What's lacking in The Hobbit and LOTR is discretionary use of CG. Look all the way back to 1993 at Jurassic Park. Hardly anyone complains about its use of CG VFX. To the contrary, many people are still amazed by how good it looks compared to something more recent like, say, The Hobbit.

Yet The Hobbit's use of VFX is far more challenging and ambitious than the handful of CG shots created in Alias and SoftImage for Jurassic Park. But therein lies the problem. If you want to have long wide-angle shots of live actors comped over CG worlds flinging hordes of CG creatures 20 feet in the air while they, themselves, are being tossed about like ragdolls, it's going to be difficult even a decade from now to make that look convincing. For a start, the problem is not just CG. It's hard to even get actors to do that kind of wire work and have it look very convincing with those types of shots.

People complain about CG when it starts to take the spotlight, when it draws away from the story and the actual people in the film. This is a very personal view of mine, but I would say that if practical effects ever became so ambitiously and predominantly used in a film to detract from what's going on, then people would also end up complaining about the overuse of practical effects. At some point it starts to be about as interesting as watching a little kid play throwing his toys around if we don't quickly cut back to a real performance.

Again, no one complains about the use of CG in Game of Thrones: http://vimeo.com/100095868 in spite of major portions of the series being covered with digital comps and VFX work. The reason: people don't notice it. It doesn't detract from the story or the actual human performances, and arguably enhances it. Yet the technical difficulty of the CG work in GoT is nowhere near as high as the Hobbit. It doesn't have to be, since it has what The Hobbit lacks: discretion and tasteful use of VFX -- no more than what they can afford to use without breaking the illusion.

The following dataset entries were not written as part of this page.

(** * Palefo API client ([api-service.js])

    A shallow embedding of the browser-side API client and the properties
    its specification states about it.

    The client is asynchronous JavaScript that talks to three pieces of
    ambient state: two module-level variables ([usingFallbackUrl] and the
    "loading-active" class on the document body), the browser's local
    storage, and the network.  The embedding threads a [state] record
    through every operation, records what the client does in a
    chronological [trace] of events, and reads what the outside world
    answers from a [world] record (the server's answers, whether the CORS
    relay is enabled, whether the page has a toast container).

    An [async] function runs synchronously up to its first [await]; where
    that matters (a promise returned without being awaited, in
    [getContributions]) the operation is split at the [await] into the
    part that sends the request and the part that runs once the fetch has
    settled.  Everywhere else a fetch is sent and awaited in one step.

    Left out: console output, the stack text of an error, and the timer
    and click handler that remove a toast.

    Layout: host-language data and helpers, the browser and the effect
    monad, the client's helpers and operations in source order, the
    vocabulary of the statements, then the lemmas and the concrete runs. *)

From Stdlib Require Import String Ascii List ZArith Lia Bool DecimalString.
Import ListNotations.
Local Open Scope string_scope.
Local Open Scope Z_scope.

(* ================================================================== *)
(** * Host-language data *)
(* ================================================================== *)

(** Values a parsed JSON body can hold, plus [undefined] (what reading a
    missing property gives).  Numbers are integers in this model: the
    numbers the client looks at are counts, identifiers and status codes.
    An object is the list of its own properties in insertion order. *)
#[local] Set Warnings "-register-all".
Inductive value : Type :=
| VUndefined
| VNull
| VBool (b : bool)
| VNum (n : Z)
| VStr (s : string)
| VArr (items : list value)
| VObj (props : list (string * value)).

(** A thrown [Error]: its constructor name and its [message]. *)
Record error : Type := mkError { err_name : string; message : string }.

Definition Error (msg : string) : error := mkError "Error" msg.
Definition TypeError (msg : string) : error := mkError "TypeError" msg.
Definition SyntaxError (msg : string) : error := mkError "SyntaxError" msg.

(** How an evaluation ends.  [OutOfFuel] belongs to the model only: it is
    what a recursion bounded by a depth counter answers when the counter
    is used up (see [getContributions_settle]). *)
Inductive outcome (A : Type) : Type :=
| Ok (a : A)
| Throw (e : error)
| OutOfFuel.
Arguments Ok {A} a.
Arguments Throw {A} e.
Arguments OutOfFuel {A}.

(** ** Strings *)

(** [s.includes(needle)] *)
Fixpoint includes (s needle : string) : bool :=
  prefix needle s ||
  match s with
  | EmptyString => false
  | String _ rest => includes rest needle
  end.

(** Decimal text of an integer, as [String(n)] and template literals
    print it for [|n| < 10^21]; from there on the host prints an exponent
    and the model keeps printing digits. *)
Definition show_Z (n : Z) : string := NilZero.string_of_int (Z.to_int n).

(** [xs.join(",")] for an array of strings. *)
Fixpoint join_comma (xs : list string) : string :=
  match xs with
  | [] => ""
  | [x] => x
  | x :: rest => x ++ "," ++ join_comma rest
  end.

Definition hex_digit (n : N) : ascii :=
  ascii_of_N (if (n <? 10)%N then 48 + n else 55 + n)%N.

(** "%XX" with upper-case hexadecimal digits. *)
Definition percent_byte (c : ascii) : string :=
  let n := N_of_ascii c in
  String "%" (String (hex_digit (n / 16)) (String (hex_digit (n mod 16)) "")).

Definition is_alnum (c : ascii) : bool :=
  let n := N_of_ascii c in
  ((48 <=? n) && (n <=? 57) || (65 <=? n) && (n <=? 90) ||
   (97 <=? n) && (n <=? 122))%N.

Definition char_in (c : ascii) (set : string) : bool :=
  existsb (Ascii.eqb c) (list_ascii_of_string set).

(** [encodeURIComponent]: a string is its sequence of UTF-8 bytes; every
    byte outside A-Z a-z 0-9 - _ . ! ~ * ' ( ) is percent-encoded. *)
Fixpoint encodeURIComponent (s : string) : string :=
  match s with
  | EmptyString => ""
  | String c rest =>
      (if is_alnum c || char_in c "-_.!~*'()" then String c "" else percent_byte c)
      ++ encodeURIComponent rest
  end.

(** The serializer behind [URLSearchParams.toString()]
    (application/x-www-form-urlencoded): a space becomes "+", every byte
    outside A-Z a-z 0-9 * - . _ is percent-encoded. *)
Fixpoint form_urlencode (s : string) : string :=
  match s with
  | EmptyString => ""
  | String c rest =>
      (if is_alnum c || char_in c "*-._" then String c ""
       else if Ascii.eqb c " "%char then "+" else percent_byte c)
      ++ form_urlencode rest
  end.

(** [name=value] pairs joined by "&". *)
Fixpoint searchParams_toString (ps : list (string * string)) : string :=
  match ps with
  | [] => ""
  | [(k, v)] => form_urlencode k ++ "=" ++ form_urlencode v
  | (k, v) :: rest =>
      form_urlencode k ++ "=" ++ form_urlencode v ++ "&" ++ searchParams_toString rest
  end.

(** White space of the host language ([WhiteSpace] and [LineTerminator]):
    U+0009..U+000D, U+0020, U+00A0, U+1680, U+2000..U+200A, U+2028, U+2029,
    U+202F, U+205F, U+3000 and U+FEFF.  A string holds the UTF-8 bytes of its
    text, so a white space character is one, two or three bytes long. *)
Definition is_space (c : ascii) : bool :=
  let n := N_of_ascii c in ((n =? 32) || (9 <=? n) && (n <=? 13))%N.

(** U+00A0 is C2 A0. *)
Definition is_space2 (c1 c2 : ascii) : bool :=
  ((N_of_ascii c1 =? 194) && (N_of_ascii c2 =? 160))%N.

(** U+1680 is E1 9A 80; U+2000..U+200A, U+2028, U+2029 and U+202F are
    E2 80 80..8A, E2 80 A8, E2 80 A9 and E2 80 AF; U+205F is E2 81 9F;
    U+3000 is E3 80 80; U+FEFF is EF BB BF. *)
Definition is_space3 (c1 c2 c3 : ascii) : bool :=
  let n1 := N_of_ascii c1 in
  let n2 := N_of_ascii c2 in
  let n3 := N_of_ascii c3 in
  ((n1 =? 225) && (n2 =? 154) && (n3 =? 128)
   || (n1 =? 226) && (n2 =? 128)
      && ((128 <=? n3) && (n3 <=? 138) || (n3 =? 168) || (n3 =? 169) || (n3 =? 175))
   || (n1 =? 226) && (n2 =? 129) && (n3 =? 159)
   || (n1 =? 227) && (n2 =? 128) && (n3 =? 128)
   || (n1 =? 239) && (n2 =? 187) && (n3 =? 191))%N.

(** Drops the white space characters a string starts with.  With
    [backwards] the bytes are read in reverse order, last byte of a
    character first. *)
Fixpoint skip_spaces (backwards : bool) (s : string) : string :=
  match s with
  | EmptyString => ""
  | String c1 rest1 =>
      if is_space c1 then skip_spaces backwards rest1
      else
        match rest1 with
        | EmptyString => s
        | String c2 rest2 =>
            if (if backwards then is_space2 c2 c1 else is_space2 c1 c2)
            then skip_spaces backwards rest2
            else
              match rest2 with
              | EmptyString => s
              | String c3 rest3 =>
                  if (if backwards then is_space3 c3 c2 c1 else is_space3 c1 c2 c3)
                  then skip_spaces backwards rest3
                  else s
              end
        end
  end.

Definition string_rev (s : string) : string :=
  string_of_list_ascii (rev (list_ascii_of_string s)).

(** [s.trimStart()]. *)
Definition trim_start (s : string) : string := skip_spaces false s.

(** [s.trimEnd()]. *)
Definition trim_end (s : string) : string :=
  string_rev (skip_spaces true (string_rev s)).

(** [s.trim()]. *)
Definition trim (s : string) : string := trim_end (trim_start s).

(** ** Values *)

(** [Boolean(v)]: what [if (v)], [!v], [&&] and [||] test. *)
Definition truthy (v : value) : bool :=
  match v with
  | VUndefined | VNull => false
  | VBool b => b
  | VNum n => negb (n =? 0)
  | VStr s => negb (s =? "")%string
  | VArr _ | VObj _ => true
  end.

(** An optional string argument ([None] is [undefined] or [null]). *)
Definition truthy_str (o : option string) : bool :=
  match o with
  | Some s => negb (s =? "")%string
  | None => false
  end.

(** A defaulted parameter: [None] is an omitted argument. *)
Definition dflt {A : Type} (d : A) (o : option A) : A :=
  match o with Some a => a | None => d end.

Fixpoint lookup (k : string) (props : list (string * value)) : value :=
  match props with
  | [] => VUndefined
  | (k', v) :: rest => if (k' =? k)%string then v else lookup k rest
  end.

Fixpoint has_key (k : string) (props : list (string * value)) : bool :=
  match props with
  | [] => false
  | (k', _) :: rest => (k' =? k)%string || has_key k rest
  end.

(** [obj.k = v] on an object that is known to have the property or not:
    an existing property keeps its place, a new one goes last. *)
Fixpoint assign (k : string) (v : value) (props : list (string * value))
  : list (string * value) :=
  match props with
  | [] => [(k, v)]
  | (k', v') :: rest =>
      if (k' =? k)%string then (k, v) :: rest else (k', v') :: assign k v rest
  end.

(** Reading a data property [v.k], where [k] is none of the names the
    built-in prototypes define: parsed JSON holds no other members.
    Reading from [null] or [undefined] throws. *)
Definition get (v : value) (k : string) : outcome value :=
  match v with
  | VUndefined =>
      Throw (TypeError ("Cannot read properties of undefined (reading '" ++ k ++ "')"))
  | VNull =>
      Throw (TypeError ("Cannot read properties of null (reading '" ++ k ++ "')"))
  | VObj props => Ok (lookup k props)
  | _ => Ok VUndefined
  end.

(** Same read where the receiver is known not to be [null]/[undefined]. *)
Definition field (v : value) (k : string) : value :=
  match v with
  | VObj props => lookup k props
  | _ => VUndefined
  end.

The Hobbit happily breaks the illusion -- the technical and artistic achievements are amazing, but it breaks the illusion very quickly. This is what's being lost a lot these days, the illusion. Hollywood magic decades ago was obsessed with the illusion, and recognized it as such. Take the vine-swinging tarzan scene in Indiana Jones and The Kingdom of the Crystal Skull. That is an incredibly challenging shot requiring the greatest technical and artistic skill to pull off. Yet it breaks the illusion immediately, so most people see it as bad CG even though it required exponentially more skill to pull off than anything in Game of Thrones or Jurassic Park.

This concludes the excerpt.